#### TASK INSTRUCTIONS:
Run through the data and copy out every line that mentions the word "nameTree".
───
(** X21 on the name in [nameStore]. *)
Lemma X21_witness :
  ∃ σ' fp',
    InPlace.Set' "name" (InPlace.StrV "api") (InPlace.MapV (Some 0)) nameStore
    = (σ', None)
    ∧ Tree σ' (InPlace.MapV (Some 0)) (Mapping {[ "name" := Str "api" ]}) fp'.
Proof.
  destruct (X21_set_in_place_on_a_tree "name" nameStore (InPlace.MapV (Some 0))
              (Mapping nameTree) {[ 0 ]} (InPlace.StrV "api") (Str "api") ∅
              nameStore_Tree) as (σ' & fp' & Hrun & Htree).
  - constructor.
  - apply disjoint_empty_l.
  - exists σ', fp'. split; [exact Hrun |].
    assert (E : (Set' "name" (Str "api") (Mapping nameTree)).1
                = Mapping {[ "name" := Str "api" ]}) by (vm_compute; reflexivity).
    by rewrite E in Htree.
Defined.

(** X22 on a label made in [nameStore]. *)
Lemma X22_witness :
  ∃ σ' fp',
    InPlace.SetCreatingNew "labels.app" (InPlace.StrV "web") (Some 0) nameStore
    = InPlace.Returns σ' None
    ∧ Tree σ' (InPlace.MapV (Some 0))
        (Mapping {[ "labels" := Mapping {[ "app" := Str "web" ]};
                    "name" := Str "web" ]}) fp'.
Proof.
  destruct (X22_set_creating_new_in_place_on_a_tree "labels.app" nameStore 0
              nameTree {[ 0 ]} (InPlace.StrV "web") (Str "web") ∅
              nameStore_Tree) as (σ' & fp' & Hrun & Htree).
  - constructor.
  - apply disjoint_empty_l.
  - exists σ', fp'. split; [exact Hrun |].
    assert (E : (SetCreatingNew "labels.app" (Str "web") nameTree).1
                = {[ "labels" := Mapping {[ "app" := Str "web" ]};
                     "name" := Str "web" ]}) by (vm_compute; reflexivity).
    by rewrite E in Htree.
Defined.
───
#### REPLY:
              (Mapping nameTree) {[ 0 ]} (InPlace.StrV "api") (Str "api") ∅
    assert (E : (Set' "name" (Str "api") (Mapping nameTree)).1
              nameTree {[ 0 ]} (InPlace.StrV "web") (Str "web") ∅
    assert (E : (SetCreatingNew "labels.app" (Str "web") nameTree).1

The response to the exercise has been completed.